Copyright © 2006 by Priscila Uppal
Common Book Pillow Book
Absolutely no angels in this death poem.
Half-baked poets offer angels for consolation
the way neighbours offer fruitcake at Christmas.
Absolutely no talk of Christmas in this death poem.
Resurrection went out with yesterday’s trash and
holy stars and wise men appear on hockey jerseys.
Absolutely no wise men in this death poem.
Wise men have never made dying understandable.
They’ve drawn no pie charts or graphs for the soul.
Absolutely no mention of souls in this death poem.
THe soul is not a ship, or a bird, or a flag, or a flower.
We have no power of attorney over it, no death connection.
Absolutely no mention of death in this death poem.
Angels are listening and the wise men are sketching.

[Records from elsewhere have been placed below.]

(** * Moodle forum scraper: a shallow embedding of [src/forum_scraper.py]

    The development follows the layout of the Python module:
    - the string operations the scraper relies on ([str.lower], [str.strip],
      [str.startswith], the [in] test on strings);
    - the parsed markup tree and the CSS queries issued against it;
    - the [MoodleForumScraper] methods, written in a small monad that threads
      the remote server, the log and the other observable events, and that
      carries Python exceptions;
    - the interactive driver [main];
    - the properties of these definitions. *)

From Stdlib Require Import String Ascii List Bool Arith Lia ZArith DecimalString.
Import ListNotations.
Local Open Scope nat_scope.
Local Open Scope list_scope.
Local Open Scope string_scope.

(** ** Python strings

    A [string] is a sequence of characters, one [ascii] per character: the
    character with code point [n] is [ascii_of_nat n], for [n] from U+0000 to
    U+00FF (ASCII and the Latin-1 supplement, which has the accented letters
    of the Spanish text the scraper is run on).  Lengths and slices so count
    characters, as Python's do.  Text with characters from U+0100 on is not
    represented. *)

Module PyStr.

(** [c.isspace()], the characters that [str.strip] removes and at which the
    markup parser splits a class attribute: TAB, LF, VT, FF, CR, the four
    separators U+001C-U+001F, the space, NEL (U+0085) and the no-break space
    (U+00A0). *)
Definition is_space (c : ascii) : bool :=
let n := nat_of_ascii c in
((9 <=? n)%nat && (n <=? 13)%nat) || ((28 <=? n)%nat && (n <=? 32)%nat)
|| (n =? 133)%nat || (n =? 160)%nat.

(** [c.lower()]: the capitals A-Z and those of the Latin-1 supplement
    (U+00C0-U+00DE but the multiplication sign U+00D7) are 32 below their
    small letter. *)
Definition lower_char (c : ascii) : ascii :=
let n := nat_of_ascii c in
if ((65 <=? n)%nat && (n <=? 90)%nat)
   || ((192 <=? n)%nat && (n <=? 222)%nat && negb (n =? 215)%nat)
then ascii_of_nat (n + 32) else c.

(** [s.lower()] *)
Fixpoint lower (s : string) : string :=
match s with
| EmptyString => EmptyString
| String c s' => String (lower_char c) (lower s')
end.

(** [s.startswith(p)] *)
Definition startswith (s p : string) : bool := String.prefix p s.

(** [needle in s] *)
Fixpoint contains (needle s : string) : bool :=
String.prefix needle s ||
match s with
| EmptyString => false
| String _ s' => contains needle s'
end.

Fixpoint lstrip (s : string) : string :=
match s with
| EmptyString => EmptyString
| String c s' => if is_space c then lstrip s' else s
end.

Fixpoint rstrip (s : string) : string :=
match s with
| EmptyString => EmptyString
| String c s' =>
    match rstrip s' with
    | EmptyString => if is_space c then EmptyString else String c EmptyString
    | r => String c r
    end
end.

(** [s.strip()] *)
Definition strip (s : string) : string := rstrip (lstrip s).

(** The maximal runs of non-space characters of [s], in order. *)
Fixpoint words (s : string) : list string :=
match s with
| EmptyString => []
| String c s' =>
    if is_space c then words s'
    else match s' with
         | EmptyString => [String c EmptyString]
         | String c' _ =>
             if is_space c' then String c EmptyString :: words s'
             else match words s' with
                  | w :: ws => String c w :: ws
                  | [] => [String c EmptyString]
                  end
         end
end.

(** [s[:n]] *)
Definition take (n : nat) (s : string) : string := String.substring 0 n s.

(** [c * n] for a one-character string [c] *)
Fixpoint repeat_char (c : ascii) (n : nat) : string :=
match n with
| O => EmptyString
| S n' => String c (repeat_char c n')
end.

(** [str(n)] for a non-negative integer *)
Definition str_of_nat (n : nat) : string := NilZero.string_of_uint (Nat.to_uint n).

(** Truthiness of a string: non-empty. *)
Definition truthy (s : string) : bool :=
match s with EmptyString => false | _ => true end.

End PyStr.

(** ** The parsed document

    What [BeautifulSoup(text, 'html.parser')] hands to the scraper: a tree of
    tags and text nodes.  A tag carries its name, its attributes in source
    order, and its contents.  The [class] attribute is kept as written; the
    class list of a tag is the list of its white-space separated words. *)

Module Soup.

#[warnings="-register-all"]
Inductive node : Type :=
| NavigableString (s : string)
| Tag (name : string) (attrs : list (string * string)) (contents : list node).

Definition is_tag (n : node) : bool :=
match n with Tag _ _ _ => true | NavigableString _ => false end.

Definition tag_name (n : node) : string :=
match n with Tag nm _ _ => nm | NavigableString _ => "" end.

Definition tag_attrs (n : node) : list (string * string) :=
match n with Tag _ a _ => a | NavigableString _ => [] end.

Fixpoint assoc (k : string) (l : list (string * string)) : option string :=
match l with
| [] => None
| (k', v) :: l' => if String.eqb k k' then Some v else assoc k l'
end.

(** [tag.get(key)]: [None] when the attribute is absent. *)
Definition get (n : node) (key : string) : option string := assoc key (tag_attrs n).

(** [tag.get(key, default)] *)
Definition get_default (n : node) (key default : string) : string :=
match get n key with Some v => v | None => default end.

Definition classes (n : node) : list string :=
match get n "class" with Some v => PyStr.words v | None => [] end.

(** *** CSS queries

    Only the selector shapes the scraper uses are represented: compound
    selectors made of an optional type selector, class selectors and
    attribute tests ([[a="v"]] and [[a*="v"]]), chained by the descendant
    combinator. *)

Inductive attr_test : Type :=
| AttrEquals (name value : string)
| AttrContains (name value : string).

Record compound : Type := {
  c_type : option string;
  c_classes : list string;
  c_attrs : list attr_test }.

(** A complex selector: compounds joined by descendant combinators, the
    subject (rightmost compound) last. *)
Definition selector : Type := list compound.

Definition mem (x : string) (l : list string) : bool := existsb (String.eqb x) l.

Definition attr_test_holds (n : node) (t : attr_test) : bool :=
match t with
| AttrEquals a v =>
    match get n a with Some w => String.eqb w v | None => false end
| AttrContains a v =>
    match get n a with
    | Some w => PyStr.truthy v && PyStr.contains v w
    | None => false
    end
end.

Definition matches_compound (c : compound) (n : node) : bool :=
is_tag n &&
match c_type c with Some t => String.eqb (tag_name n) t | None => true end &&
forallb (fun cl => mem cl (classes n)) (c_classes c) &&
forallb (attr_test_holds n) (c_attrs c).

(** [ancestors_match cs anc]: the compounds [cs] (nearest first) are matched by
    a chain of ancestors taken in order from [anc] (nearest ancestor first). *)
Fixpoint ancestors_match (cs : list compound) (anc : list node) : bool :=
match cs with
| [] => true
| c :: cs' =>
    (fix find (anc : list node) : bool :=
       match anc with
       | [] => false
       | a :: anc' =>
           if matches_compound c a then ancestors_match cs' anc' else find anc'
       end) anc
end.

Definition matches (sel : selector) (anc : list node) (n : node) : bool :=
match rev sel with
| [] => false
| c :: cs => matches_compound c n && ancestors_match cs anc
end.

(** The descendants of [n] that match [sel], in document order; [anc] lists
    the ancestors of [n], nearest first. *)
Fixpoint select_under (sel : selector) (anc : list node) (n : node) : list node :=
match n with
| NavigableString _ => []
| Tag _ _ cs =>
    flat_map (fun c =>
      match c with
      | NavigableString _ => []
      | Tag _ _ _ =>
          ((if matches sel (n :: anc) c then [c] else [])
             ++ select_under sel (n :: anc) c)%list
      end) cs
end.

(** [tag.select(sel)] *)
Definition select (sel : selector) (n : node) : list node := select_under sel [] n.

(** [tag.select_one(sel)]: the first match, [None] when there is none. *)
Definition select_one (sel : selector) (n : node) : option node := hd_error (select sel n).

(** *** Text extraction *)

Fixpoint all_strings (n : node) : list string :=
match n with
| NavigableString s => [s]
| Tag _ _ cs => flat_map all_strings cs
end.

(** [tag.text], that is [tag.get_text()] *)
Definition text (n : node) : string := String.concat "" (all_strings n).

(** [tag.get_text(strip=True)]: every string is stripped and the strings that
    become empty are left out. *)
Definition get_text_strip (n : node) : string :=
String.concat "" (filter PyStr.truthy (map PyStr.strip (all_strings n))).

End Soup.

(** ** Effects

    A method of the scraper runs against a [World]: the remote server it
    talks to, and the trace of what it did (log records, HTTP requests,
    pauses, prompts, file writes), oldest event first.  A computation either
    returns, raises a Python exception, or runs out of the fuel that bounds
    the [while True] loop of [scrape_forum]. *)

Module Py.

(** The exception classes the handlers of the module tell apart:
    [requests.RequestException] and every other [Exception]. *)
Inductive exn : Type :=
| RequestException (msg : string)
| Exception (msg : string).

(** [str(e)] *)
Definition exn_str (e : exn) : string :=
match e with RequestException m => m | Exception m => m end.

Inductive outcome (A : Type) : Type :=
| Ret (a : A)
| Raise (e : exn)
| OutOfFuel.
Arguments Ret {A} a.
Arguments Raise {A} e.
Arguments OutOfFuel {A}.

Inductive level : Type := INFO | WARNING | ERROR.

(** The observable events.  [Log] is a record handed to [logging], which
    shows it on the console and appends it to [scraper.log]; [FileWrite path
    text] is a file opened for writing at [path] and left holding [text]. *)
Inductive event : Type :=
| Log (lvl : level) (msg : string)
| HttpGet (moodle_session : string) (url : string)
| Sleep (seconds : nat)
| Prompt (text : string)
| FileWrite (path : string) (text : string).

(** What [requests] exposes of a response. *)
Record Response : Type := {
  status_code : nat;
  reason : string;
  resp_url : string;
  resp_text : string }.

Section Monad.

Variable Server : Type.

Record World : Type := { server : Server; trace : list event }.

Definition M (A : Type) : Type := World -> outcome A * World.

Definition ret {A} (a : A) : M A := fun w => (Ret a, w).

Definition bind {A B} (m : M A) (k : A -> M B) : M B :=
fun w =>
  match m w with
  | (Ret a, w') => k a w'
  | (Raise e, w') => (Raise e, w')
  | (OutOfFuel, w') => (OutOfFuel, w')
  end.

Definition raise {A} (e : exn) : M A := fun w => (Raise e, w).

Definition out_of_fuel {A} : M A := fun w => (OutOfFuel, w).

(** [try: body  except Exception as e: handler e] *)
Definition try_except {A} (body : M A) (handler : exn -> M A) : M A :=
fun w =>
  match body w with
  | (Raise e, w') => handler e w'
  | r => r
  end.

(** The world after one more event. *)
Definition after (w : World) (e : event) : World :=
{| server := server w; trace := (trace w ++ [e])%list |}.

Definition emit (e : event) : M unit := fun w => (Ret tt, after w e).

(** [logging.info], [logging.warning], [logging.error] *)
Definition log (lvl : level) (msg : string) : M unit := emit (Log lvl msg).

(** [time.sleep(n)] *)
Definition sleep (n : nat) : M unit := emit (Sleep n).

(** Lift a library call that returns or raises. *)
Definition call {A} (r : exn + A) : M A :=
match r with inl e => raise e | inr a => ret a end.

End Monad.

Arguments server {Server} w.
Arguments trace {Server} w.
Arguments ret {Server A} a.
Arguments bind {Server A B} m k.
Arguments raise {Server A} e.
Arguments out_of_fuel {Server A}.
Arguments try_except {Server A} body handler.
Arguments after {Server} w e.
Arguments emit {Server} e.
Arguments log {Server} lvl msg.
Arguments sleep {Server} n.
Arguments call {Server A} r.

End Py.

Import Soup Py.

Declare Scope py_scope.
Delimit Scope py_scope with py.
Notation "x <- m ;; k" := (bind m (fun x => k))
  (at level 61, m at next level, right associativity) : py_scope.
Notation "m ;; k" := (bind m (fun _ => k))
  (at level 61, right associativity) : py_scope.
Local Open Scope py_scope.

(** ** The scraper *)

Definition nl : string := String "010"%char EmptyString.

Module Data.

(** [@dataclass class ForumPost] *)
Record ForumPost : Type := {
  title : string;
  content : string;
  author : string;
  date : string }.

(** [Dict[str, List[ForumPost]]]: keys in insertion order. *)
Definition discussions_dict : Type := list (string * list ForumPost).

(** [d[k] = v]: an existing key keeps its place, a new key goes last. *)
Fixpoint dict_set (k : string) (v : list ForumPost) (d : discussions_dict)
  : discussions_dict :=
match d with
| [] => [(k, v)]
| (k', v') :: d' =>
    if String.eqb k k' then (k', v) :: d' else (k', v') :: dict_set k v d'
end.

Fixpoint dict_get (k : string) (d : discussions_dict) : option (list ForumPost) :=
match d with
| [] => None
| (k', v) :: d' => if String.eqb k k' then Some v else dict_get k d'
end.

(** [d.update(other)] *)
Definition dict_update (d other : discussions_dict) : discussions_dict :=
fold_left (fun acc kv => dict_set (fst kv) (snd kv) acc) other d.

Look at where all these souls are headed and tell no one.
Copyright © 2006 by Priscila Uppal
No Angels in This Death Poem
According to Freud’s observations and analysis of his nephew fantasy-making with a shoe, the fort-da game is the necessary foundational basis by which a child can rightfully count on a parent who leaves for work or an office party or a trip to the Bahamas with her younger lover to eventually return.
The child, controlling the outcome, sees that through simple will and aggression he can force the shoe to go, then facilitate retrieval whenever he so desires. This, according to Freud, makes it easier for the child to accept separation of all kinds. Fort-da is mourning play.
Hence, in tragedies, shoes play important roles. Actors must think carefully about where to step. Frequently, prints are drawn in light chalk on the stage. No one likes to share a pair. Letters are pulled from their lips, as are knives. When boots find their mark, victims claim the soles.
Children must be encouraged to play fort-da. Freud said so, and he had very healthy relationships. For those of you whose parents have left and never returned, you happen to be screwed, psychologically speaking. Perhaps, as in the most successful tragedies, you should seek revenge.